Maschauer Emily L, Fairley Donna M, Riha Renata L
Dept of Sleep Medicine, University of Edinburgh, Royal Infirmary of Edinburgh, Edinburgh, UK.
Breathe (Sheff). 2017 Mar;13(1):32-43. doi: 10.1183/20734735.014916.
Continuous positive airway pressure (CPAP) adherence is low among individuals with obstructive sleep apnoea.Type D personality and high scores on the depression and hypochondriasis scales on the Minnesota Multiphasic Personality Inventory (MMPI) have been identified as factors contributing to non-compliance with CPAP.Further research into personality type may assist in understanding why some people adhere to CPAP, while others fail.
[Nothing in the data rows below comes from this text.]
(* ===== verification/Service.v ===== *)
(** * The registry service

    [service.RegistryService] of [internal/service/service.go], the interface
    the HTTP handlers are written against, as a class with the promises the
    handlers rely on, and [dbService] as an instance that keeps them.  An
    operation takes its options as the source does, a list of functions applied
    to the defaults.  A loop over pages yields [None] when it runs out of fuel. *)

From stdpp Require Import base list strings gmap.
From Stdlib Require Import String ZArith Lia.
From S2P Require Import Prelude GoStrings Claims Codec ConfigTypes Config Auth Versions ClaimsGate Upstream Database.
From S2P Require Import Entries Streaming Artifacts ServerReads Options Sync Initialize Sources Registries.

Local Open Scope string_scope.
Local Open Scope list_scope.

(** ** The interface *)

Class RegistryService := {
  svc_CheckReadiness : Q ();
  svc_ListServers : Ctx -> list (Option_ ListServersOptions) -> Q (option (list ServerJSON * string));
  svc_ListServerVersions : Ctx -> list (Option_ ListServerVersionsOptions) -> Q (option (list ServerJSON));
  svc_GetServerVersion : Ctx -> list (Option_ GetServerVersionOptions) -> Q (option (option ServerJSON));
  svc_PublishServerVersion : Ctx -> list (Option_ PublishServerVersionOptions) -> Q ServerJSON;
  svc_DeleteServerVersion : Ctx -> list (Option_ DeleteServerVersionOptions) -> Q ();
  svc_ListSources : Ctx -> Q (option (list SourceInfo));
  svc_GetSourceByName : Ctx -> string -> Q SourceInfo;
  svc_CreateSource : Ctx -> string -> SourceCreateRequest -> Q SourceInfo;
  svc_UpdateSource : Ctx -> string -> SourceCreateRequest -> Q SourceInfo;
  svc_DeleteSource : Ctx -> string -> Q ();
  svc_ListSourceEntries : Ctx -> string -> Q (list SourceEntryInfo);
  svc_ListRegistries : Ctx -> Q (option (list RegistryInfo));
  svc_GetRegistryByName : Ctx -> string -> Q RegistryInfo;
  svc_CreateRegistry : Ctx -> string -> RegistryCreateRequest -> Q RegistryInfo;
  svc_UpdateRegistry : Ctx -> string -> RegistryCreateRequest -> Q RegistryInfo;
  svc_DeleteRegistry : Ctx -> string -> Q ();
  svc_ListRegistryEntries : Ctx -> string -> Q (list RegistryEntryInfo);
  svc_ListSkills : Ctx -> list (Option_ ListArtifactOptions) -> Q (option (list SkillValue * string));
  svc_GetSkillVersion : Ctx -> list (Option_ GetArtifactOptions) -> Q SkillValue;
  svc_PublishSkill : Ctx -> SkillValue -> list (Option_ PublishArtifactOptions) -> Q SkillValue;
  svc_DeleteSkillVersion : Ctx -> list (Option_ DeleteArtifactOptions) -> Q ();
  svc_ListPlugins : Ctx -> list (Option_ ListArtifactOptions) -> Q (option (list Artifact * string));
  svc_GetPluginVersion : Ctx -> list (Option_ GetArtifactOptions) -> Q Artifact;
  svc_PublishPlugin : Ctx -> Artifact -> list (Option_ PublishArtifactOptions) -> Q Artifact;
  svc_DeletePluginVersion : Ctx -> list (Option_ DeleteArtifactOptions) -> Q ();
  svc_UpdateEntryClaims : Ctx -> list (Option_ UpdateEntryClaimsOptions) -> Q ();
  svc_GetEntryClaims : Ctx -> list (Option_ GetEntryClaimsOptions) -> Q claims }.

(** A failure changes nothing. *)
Definition atomic {A} (m : Q A) : Prop := forall o n d e n' d', m o n d = (Err e, n', d') -> d' = d.

(** The errors that say a publication was refused. *)
Definition refusals : list sentinel := [ErrInvalidServerName; ErrClaimsInsufficient; ErrVersionAlreadyExists; ErrClaimsMismatch].

(** A refused publication changes nothing; one that is stored may still fail, in
    reading back what it stored. *)
Definition publishes {A} (m : Q A) : Prop := forall o n d e n' d', m o n d = (Err e, n', d') ->
  d' = d \/ forall s, s ∈ refusals -> errorIs e s = false.

Class ServiceLaws (S : RegistryService) : Prop := {
  sl_CheckReadiness : reads svc_CheckReadiness;
  sl_ListServers ctx opts : reads (svc_ListServers ctx opts);
  sl_ListServerVersions ctx opts : reads (svc_ListServerVersions ctx opts);
  sl_GetServerVersion ctx opts : reads (svc_GetServerVersion ctx opts);
  sl_ListSources ctx : reads (svc_ListSources ctx);
  sl_GetSourceByName ctx name : reads (svc_GetSourceByName ctx name);
  sl_ListSourceEntries ctx name : reads (svc_ListSourceEntries ctx name);
  sl_ListRegistries ctx : reads (svc_ListRegistries ctx);
  sl_GetRegistryByName ctx name : reads (svc_GetRegistryByName ctx name);
  sl_ListRegistryEntries ctx name : reads (svc_ListRegistryEntries ctx name);
  sl_ListSkills ctx opts : reads (svc_ListSkills ctx opts);
  sl_GetSkillVersion ctx opts : reads (svc_GetSkillVersion ctx opts);
  sl_ListPlugins ctx opts : reads (svc_ListPlugins ctx opts);
  sl_GetPluginVersion ctx opts : reads (svc_GetPluginVersion ctx opts);
  sl_GetEntryClaims ctx opts : reads (svc_GetEntryClaims ctx opts);
  sl_DeleteServerVersion ctx opts : atomic (svc_DeleteServerVersion ctx opts);
  sl_CreateSource ctx name req : atomic (svc_CreateSource ctx name req);
  sl_UpdateSource ctx name req : atomic (svc_UpdateSource ctx name req);
  sl_DeleteSource ctx name : atomic (svc_DeleteSource ctx name);
  sl_CreateRegistry ctx name req : atomic (svc_CreateRegistry ctx name req);
  sl_UpdateRegistry ctx name req : atomic (svc_UpdateRegistry ctx name req);
  sl_DeleteRegistry ctx name : atomic (svc_DeleteRegistry ctx name);
  sl_DeleteSkillVersion ctx opts : atomic (svc_DeleteSkillVersion ctx opts);
  sl_DeletePluginVersion ctx opts : atomic (svc_DeletePluginVersion ctx opts);
  sl_UpdateEntryClaims ctx opts : atomic (svc_UpdateEntryClaims ctx opts);
  sl_PublishServerVersion ctx opts : publishes (svc_PublishServerVersion ctx opts);
  sl_PublishSkill ctx x opts : publishes (svc_PublishSkill ctx x opts);
  sl_PublishPlugin ctx x opts : publishes (svc_PublishPlugin ctx x opts) }.

#[export] Hint Resolve sl_CheckReadiness sl_ListServers sl_ListServerVersions sl_GetServerVersion sl_ListSources sl_GetSourceByName
  sl_ListSourceEntries sl_ListRegistries sl_GetRegistryByName sl_ListRegistryEntries sl_ListSkills sl_GetSkillVersion
  sl_ListPlugins sl_GetPluginVersion sl_GetEntryClaims sl_DeleteServerVersion sl_CreateSource sl_UpdateSource
  sl_DeleteSource sl_CreateRegistry sl_UpdateRegistry sl_DeleteRegistry sl_DeleteSkillVersion sl_DeletePluginVersion
  sl_UpdateEntryClaims sl_PublishServerVersion sl_PublishSkill sl_PublishPlugin : registry.

(** ** [dbService] *)

Section DbService.
Context `{SC : ServerCodec} `{RC : ServerReadCodec} `{C : JsonCodec} `{AC : ArtifactCodec} `{L : SemverLib}.
Context `{Co : Collation} `{SQ : SqlConditions} `{CM : ConfigMarshal} `{CC : ConfigCodec}.
Context `{FS : FileSystem} `{RP : RegistryParser}.
Context (s : dbService) (now : Z) (fuel : nat).

(** The options of a call, or its first bad one; [Publish] and [Delete] of
    servers and the claims operations wrap the error. *)
Definition with_options {T A} (opts : list (Option_ T)) (defaults : T) (body : T -> Q A) : Q A :=
  options ← lift (apply_options opts defaults); body options.
Definition with_options_wrapped {T A} (opts : list (Option_ T)) (defaults : T) (body : T -> Q A) : Q A :=
  options ← wrapping "invalid option" (lift (apply_options opts defaults)); body options.

Definition no_list_servers : ListServersOptions := list_servers_with "" "" DefaultPageSize "" None "" None.
Definition no_list_versions : ListServerVersionsOptions :=
  {| vo_RegistryName := ""; vo_Name := ""; vo_Limit := DefaultPageSize; vo_Claims := None |}.
Definition no_get_server : GetServerVersionOptions := get_server_with "" "" "" "" None.
Definition no_publish_server : PublishServerVersionOptions := {| po_ServerData := None; po_JWTClaims := None; po_Claims := None |}.
Definition no_delete_server : DeleteServerVersionOptions := {| do_ServerName := ""; do_Version := ""; do_JWTClaims := None |}.
Definition no_list_artifacts : ListArtifactOptions := list_artifacts_with "" "" None None DefaultPageSize None "" None.
Definition no_get_artifact : GetArtifactOptions := get_artifact_with "" "" "" "" "" None.
Definition no_publish_artifact : PublishArtifactOptions := {| ao_Claims := None; ao_JWTClaims := None |}.
Definition no_delete_artifact : DeleteArtifactOptions := {| dao_Name := ""; dao_Version := ""; dao_JWTClaims := None |}.
Definition no_update_claims : UpdateEntryClaimsOptions :=
  {| uo_EntryType := ""; uo_Name := ""; uo_Claims := None; uo_JWTClaims := None |}.
Definition no_get_claims : GetEntryClaimsOptions := {| geo_EntryType := ""; geo_Name := ""; geo_JWTClaims := None |}.

(** [s.pool.Ping(ctx)] *)
Definition CheckReadiness : Q () := wrapping "failed to ping database" (select (fun _ => Ok ())).

#[export] Instance db_service : RegistryService := {|
  svc_CheckReadiness := CheckReadiness;
  svc_ListServers ctx opts := with_options opts no_list_servers (ListServers fuel s ctx);
  svc_ListServerVersions ctx opts := with_options opts no_list_versions (ListServerVersions fuel s ctx);
  svc_GetServerVersion ctx opts := with_options opts no_get_server (fun options =>
    res ← GetServerVersion fuel s ctx options; mret (Some <$> res));
  svc_PublishServerVersion ctx opts :=
    with_options_wrapped opts no_publish_server (fun options => publishServerVersion s ctx options now);
  svc_DeleteServerVersion ctx opts := with_options_wrapped opts no_delete_server (DeleteServerVersion s ctx);
  svc_ListSources := ListSources fuel s;
  svc_GetSourceByName := service_GetSourceByName s;
  svc_CreateSource := CreateSource now s;
  svc_UpdateSource := UpdateSource s;
  svc_DeleteSource := DeleteSource s;
  svc_ListSourceEntries := ListSourceEntries s;
  svc_ListRegistries := ListRegistries fuel s;
  svc_GetRegistryByName := service_GetRegistryByName s;
  svc_CreateRegistry := CreateRegistry s;
  svc_UpdateRegistry := UpdateRegistry s;
  svc_DeleteRegistry := DeleteRegistry s;
  svc_ListRegistryEntries := ListRegistryEntries s;
  svc_ListSkills ctx opts := with_options opts no_list_artifacts (ListSkills fuel s ctx);
  svc_GetSkillVersion ctx opts := with_options opts no_get_artifact (GetSkillVersion s ctx);
  svc_PublishSkill ctx x opts := with_options opts no_publish_artifact (fun options => PublishSkill s ctx x options now);
  svc_DeleteSkillVersion ctx opts := with_options opts no_delete_artifact (DeleteSkillVersion s ctx);
  svc_ListPlugins ctx opts := with_options opts no_list_artifacts (ListPlugins fuel s ctx);
  svc_GetPluginVersion ctx opts := with_options opts no_get_artifact (GetPluginVersion s ctx);
  svc_PublishPlugin ctx x opts := with_options opts no_publish_artifact (fun options => PublishPlugin s ctx x options now);
  svc_DeletePluginVersion ctx opts := with_options opts no_delete_artifact (DeletePluginVersion s ctx);
  svc_UpdateEntryClaims ctx opts := with_options_wrapped opts no_update_claims (UpdateEntryClaims s ctx);
  svc_GetEntryClaims ctx opts := with_options_wrapped opts no_get_claims (fun options =>
    GetEntryClaims s ctx (geo_EntryType options) (geo_Name options) (geo_JWTClaims options)) |}.
(* ===== verification/Api.v ===== *)
(** * The HTTP API

    [internal/api]: the parameter checks and response writers of [common], the
    handlers of [v1], [registry/v01], [x/skills] and [x/plugins] against the
    service interface, and the routers as the list of routes they register.

    A handler function takes a request and the database, with the number of
    database calls made so far, to a response and the database.  Matching a
    request against the routes is chi's; the JSON, YAML, time and quoting
    functions of the libraries are parameters.  A handler whose service call has
    run out of fuel has not answered: its status is 0. *)

From stdpp Require Import base list strings gmap.
From Stdlib Require Import String Ascii ZArith Lia.
From S2P Require Import Prelude GoStrings Validators Claims ConfigTypes Config Auth AuditLog Upstream Database.
From S2P Require Import Entries Streaming Artifacts ServerReads Options Sync Initialize Sources Registries Service.

Local Open Scope string_scope.
Local Open Scope list_scope.

(** ** [common/url.go] *)

Definition hex_digit (c : ascii) : option N :=
  let n := N_of_ascii c in
  if ((48 <=? n) && (n <=? 57))%N then Some (n - 48)%N
  else if ((97 <=? n) && (n <=? 102))%N then Some (n - 87)%N
  else if ((65 <=? n) && (n <=? 70))%N then Some (n - 55)%N
  else None.

(** [url.PathUnescape] *)
Fixpoint unescape (l : bytes) : option bytes :=
  match l with
  | [] => Some []
  | c :: l' =>
      if Ascii.eqb c "%" then
        match l' with
        | a :: b :: rest =>
            x ← hex_digit a; y ← hex_digit b; out ← unescape rest; Some (ascii_of_N (16 * x + y) :: out)
        | _ => None
        end
      else out ← unescape l'; Some (c :: out)
  end.
Definition PathUnescape (s : string) : option string := of_bytes <$> unescape (to_bytes s).

(** [strings.ContainsAny(s, chars)] for one-byte characters. *)
Definition ContainsAny (s : string) (chars : bytes) : bool :=
  existsb (fun c => existsb (Ascii.eqb c) chars) (to_bytes s).
Definition blanks : bytes := [" "%char; byte 9; byte 10; byte 13].

Definition GetAndValidateURLParam (r : Request) (paramName : string) : result string :=
  match PathUnescape (r_param r paramName) with
  | None => Err (EMsg "invalid URL encoding in %s")
  | Some decoded =>
      if String.eqb (TrimSpace decoded) "" then Err (EMsg "%s cannot be empty")
      else if ContainsAny decoded blanks then Err (EMsg "%s cannot contain whitespace")
      else Ok decoded
  end.

Definition GetAndValidateServerNameParam (r : Request) (paramName : string) : result string :=
  decoded <- GetAndValidateURLParam r paramName ;;
  match ServerName.ValidateServerName decoded with
  | Err e => Err (wrapf "invalid server name format" e)
  | Ok validName => Ok validName
  end.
Obstructive sleep apnoea (OSA) is a condition characterised by repetitive, intermittent partial or complete collapse/obstruction of the upper airway during sleep. Continuous positive airway pressure (CPAP) is highly efficacious in treating OSA but its effectiveness is limited due to suboptimal acceptance and adherence rates, with as many as 50% of OSA patients discontinuing CPAP treatment within the first year. Until recently, research has focused on examining mechanistic and demographic factors that could explain nonadherence ( age, sex, race and education level) with limited applicability in a prospective or clinical manner. More recent research has focused on personality factors or types of patients with OSA who comply and do not comply with CPAP adherence in an attempt to enhance the accuracy of predicting treatment compliance. Type D personality has been found to be prevalent in one third of patients with OSA. The presence of Type D personality increases noncompliance and poor treatment outcomes due to negative affectivity, social inhibition, unhealthy lifestyle, and a reluctance to consult and/or follow medical advice. Conversely, individuals who are more likely to adhere to CPAP treatment tend to have a high internal locus of control and high self-efficacy, self-refer for treatment, and have active coping skills. By assessing personality and coping skills, the clinician may gain insight into the likelihood of a patient's adherence to treatment. If the patient displays potential risk factors for CPAP noncompliance, the clinician can offer the patient education, refer them to a support group, engage in behavioural/motivational therapy and undertake regular follow-up visits or phone calls incorporating troubleshooting to increase CPAP adherence, especially in individuals with Type D personality.
阻塞性睡眠呼吸暂停患者持续气道正压通气(CPAP)的依从性较低。D型人格以及明尼苏达多相人格问卷(MMPI)中抑郁和疑病量表得分较高已被确定为导致不依从CPAP治疗的因素。对人格类型的进一步研究可能有助于理解为何有些人坚持使用CPAP,而另一些人则不然。
阻塞性睡眠呼吸暂停(OSA)是一种在睡眠期间上气道反复、间歇性部分或完全塌陷/阻塞为特征的病症。持续气道正压通气(CPAP)在治疗OSA方面非常有效,但其有效性因接受度和依从率不理想而受到限制,多达50%的OSA患者在第一年就停止了CPAP治疗。直到最近,研究主要集中在检查可解释不依从性的机制和人口统计学因素(年龄、性别、种族和教育水平),但以前瞻性或临床方式应用有限。最近的研究集中在人格因素或OSA患者中依从和不依从CPAP治疗的类型,以提高预测治疗依从性的准确性。已发现D型人格在三分之一的OSA患者中普遍存在。D型人格的存在会因消极情感、社交抑制、不健康的生活方式以及不愿咨询和/或遵循医疗建议而增加不依从性和不良治疗结果。相反,更有可能坚持CPAP治疗的个体往往具有较强的内控点和较高的自我效能感,会主动寻求治疗,并有积极的应对技巧。通过评估人格和应对技巧,临床医生可能会深入了解患者坚持治疗的可能性。如果患者表现出CPAP不依从的潜在风险因素,临床医生可以为患者提供教育,将他们转介到支持小组,进行行为/动机治疗,并定期进行随访或电话沟通以解决问题,从而提高CPAP的依从性,特别是对于D型人格的个体。